### WHAT IS EXPECTED
Among the lines below, tally those that contain "click" and respond with the total only.

────────

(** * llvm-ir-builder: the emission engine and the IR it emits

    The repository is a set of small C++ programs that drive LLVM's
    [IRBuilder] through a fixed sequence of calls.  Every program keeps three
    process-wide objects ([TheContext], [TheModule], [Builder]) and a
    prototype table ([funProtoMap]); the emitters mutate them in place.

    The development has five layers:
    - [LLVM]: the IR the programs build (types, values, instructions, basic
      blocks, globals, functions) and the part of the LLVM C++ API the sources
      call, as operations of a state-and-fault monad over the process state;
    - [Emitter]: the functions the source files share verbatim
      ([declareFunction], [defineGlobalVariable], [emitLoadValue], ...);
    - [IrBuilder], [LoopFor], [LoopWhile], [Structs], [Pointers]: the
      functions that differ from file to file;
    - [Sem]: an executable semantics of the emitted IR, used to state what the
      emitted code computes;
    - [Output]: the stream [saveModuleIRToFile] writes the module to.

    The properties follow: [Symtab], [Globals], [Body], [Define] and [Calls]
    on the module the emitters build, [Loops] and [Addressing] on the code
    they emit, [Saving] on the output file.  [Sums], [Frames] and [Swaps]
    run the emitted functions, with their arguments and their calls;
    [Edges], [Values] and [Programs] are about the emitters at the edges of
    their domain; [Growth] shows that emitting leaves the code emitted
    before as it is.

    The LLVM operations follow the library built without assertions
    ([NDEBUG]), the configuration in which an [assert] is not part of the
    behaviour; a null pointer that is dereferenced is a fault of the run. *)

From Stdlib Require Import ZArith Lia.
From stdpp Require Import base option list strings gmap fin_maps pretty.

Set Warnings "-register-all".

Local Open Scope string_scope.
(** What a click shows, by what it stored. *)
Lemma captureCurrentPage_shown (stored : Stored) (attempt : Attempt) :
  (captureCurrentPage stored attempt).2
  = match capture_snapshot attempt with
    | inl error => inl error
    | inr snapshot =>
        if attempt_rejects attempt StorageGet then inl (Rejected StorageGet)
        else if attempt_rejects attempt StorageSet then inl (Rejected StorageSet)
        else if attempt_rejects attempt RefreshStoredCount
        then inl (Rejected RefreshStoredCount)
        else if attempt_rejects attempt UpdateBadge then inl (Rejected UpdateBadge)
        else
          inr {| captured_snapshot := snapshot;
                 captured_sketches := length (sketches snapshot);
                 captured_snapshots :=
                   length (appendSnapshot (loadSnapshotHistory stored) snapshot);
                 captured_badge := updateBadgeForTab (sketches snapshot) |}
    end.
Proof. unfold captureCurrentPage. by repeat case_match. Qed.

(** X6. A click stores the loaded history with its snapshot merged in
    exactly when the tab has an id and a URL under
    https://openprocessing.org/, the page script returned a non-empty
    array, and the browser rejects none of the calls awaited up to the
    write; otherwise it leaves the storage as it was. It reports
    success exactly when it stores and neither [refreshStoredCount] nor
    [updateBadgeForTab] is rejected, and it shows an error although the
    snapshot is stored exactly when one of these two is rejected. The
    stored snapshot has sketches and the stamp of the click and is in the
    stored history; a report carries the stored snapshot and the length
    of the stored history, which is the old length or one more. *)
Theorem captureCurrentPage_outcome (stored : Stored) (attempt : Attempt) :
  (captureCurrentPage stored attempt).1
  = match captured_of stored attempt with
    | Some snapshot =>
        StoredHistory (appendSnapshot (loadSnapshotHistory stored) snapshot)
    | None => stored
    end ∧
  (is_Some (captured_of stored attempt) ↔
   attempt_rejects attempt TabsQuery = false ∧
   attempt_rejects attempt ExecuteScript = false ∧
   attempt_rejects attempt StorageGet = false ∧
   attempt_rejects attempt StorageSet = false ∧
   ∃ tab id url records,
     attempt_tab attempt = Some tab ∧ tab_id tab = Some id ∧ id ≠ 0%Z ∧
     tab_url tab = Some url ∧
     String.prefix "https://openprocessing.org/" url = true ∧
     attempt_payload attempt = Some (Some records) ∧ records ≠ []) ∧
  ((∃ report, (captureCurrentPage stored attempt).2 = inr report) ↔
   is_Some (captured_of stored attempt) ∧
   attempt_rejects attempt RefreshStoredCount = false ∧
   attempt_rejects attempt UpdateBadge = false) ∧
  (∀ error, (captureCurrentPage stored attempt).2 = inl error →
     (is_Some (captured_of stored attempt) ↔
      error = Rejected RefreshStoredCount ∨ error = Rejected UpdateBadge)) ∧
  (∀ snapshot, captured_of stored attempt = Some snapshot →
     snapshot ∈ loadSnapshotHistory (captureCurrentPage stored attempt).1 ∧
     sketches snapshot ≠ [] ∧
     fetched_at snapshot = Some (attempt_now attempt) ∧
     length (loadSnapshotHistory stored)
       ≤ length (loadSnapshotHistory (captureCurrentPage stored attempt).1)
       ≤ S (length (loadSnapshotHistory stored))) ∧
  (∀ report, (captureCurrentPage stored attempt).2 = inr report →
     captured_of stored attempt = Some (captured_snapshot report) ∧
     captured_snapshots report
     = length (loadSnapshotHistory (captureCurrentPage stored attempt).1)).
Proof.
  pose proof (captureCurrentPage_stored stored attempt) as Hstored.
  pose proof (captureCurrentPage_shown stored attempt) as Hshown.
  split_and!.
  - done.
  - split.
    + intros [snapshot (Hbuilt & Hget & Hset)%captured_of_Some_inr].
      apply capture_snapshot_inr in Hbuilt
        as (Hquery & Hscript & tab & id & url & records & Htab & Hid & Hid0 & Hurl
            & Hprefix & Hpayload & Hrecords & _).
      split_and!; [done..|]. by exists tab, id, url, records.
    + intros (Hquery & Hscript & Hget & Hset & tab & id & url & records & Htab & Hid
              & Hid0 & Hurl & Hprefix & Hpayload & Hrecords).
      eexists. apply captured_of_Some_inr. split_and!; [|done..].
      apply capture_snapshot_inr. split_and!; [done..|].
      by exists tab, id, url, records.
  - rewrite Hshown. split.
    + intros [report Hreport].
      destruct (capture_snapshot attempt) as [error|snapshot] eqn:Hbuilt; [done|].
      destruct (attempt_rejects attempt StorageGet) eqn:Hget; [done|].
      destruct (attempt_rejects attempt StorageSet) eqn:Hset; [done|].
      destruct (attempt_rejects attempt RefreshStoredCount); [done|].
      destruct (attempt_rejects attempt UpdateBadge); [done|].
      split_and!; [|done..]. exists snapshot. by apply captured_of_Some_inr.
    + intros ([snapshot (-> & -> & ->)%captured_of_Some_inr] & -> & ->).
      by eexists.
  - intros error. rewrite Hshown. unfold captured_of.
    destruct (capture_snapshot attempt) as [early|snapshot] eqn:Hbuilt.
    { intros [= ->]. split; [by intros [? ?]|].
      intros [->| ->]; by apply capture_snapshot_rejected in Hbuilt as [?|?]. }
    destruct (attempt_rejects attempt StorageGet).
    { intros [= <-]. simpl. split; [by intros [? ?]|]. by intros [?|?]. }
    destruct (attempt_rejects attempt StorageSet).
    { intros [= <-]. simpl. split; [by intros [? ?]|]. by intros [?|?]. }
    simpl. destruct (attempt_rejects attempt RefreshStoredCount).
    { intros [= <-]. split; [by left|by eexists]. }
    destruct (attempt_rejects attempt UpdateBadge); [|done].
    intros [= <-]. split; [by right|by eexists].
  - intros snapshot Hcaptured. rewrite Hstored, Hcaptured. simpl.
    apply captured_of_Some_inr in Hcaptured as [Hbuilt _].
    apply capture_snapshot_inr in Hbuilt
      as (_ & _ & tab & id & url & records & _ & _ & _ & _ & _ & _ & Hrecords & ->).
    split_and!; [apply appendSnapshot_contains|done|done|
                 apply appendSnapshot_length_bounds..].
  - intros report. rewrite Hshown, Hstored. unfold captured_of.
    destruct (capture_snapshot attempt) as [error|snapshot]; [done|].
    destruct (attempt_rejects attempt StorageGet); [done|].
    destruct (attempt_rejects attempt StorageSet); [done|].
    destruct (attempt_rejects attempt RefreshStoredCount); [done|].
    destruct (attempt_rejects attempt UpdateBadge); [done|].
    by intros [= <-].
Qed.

────────

### FINISHED EXERCISE
3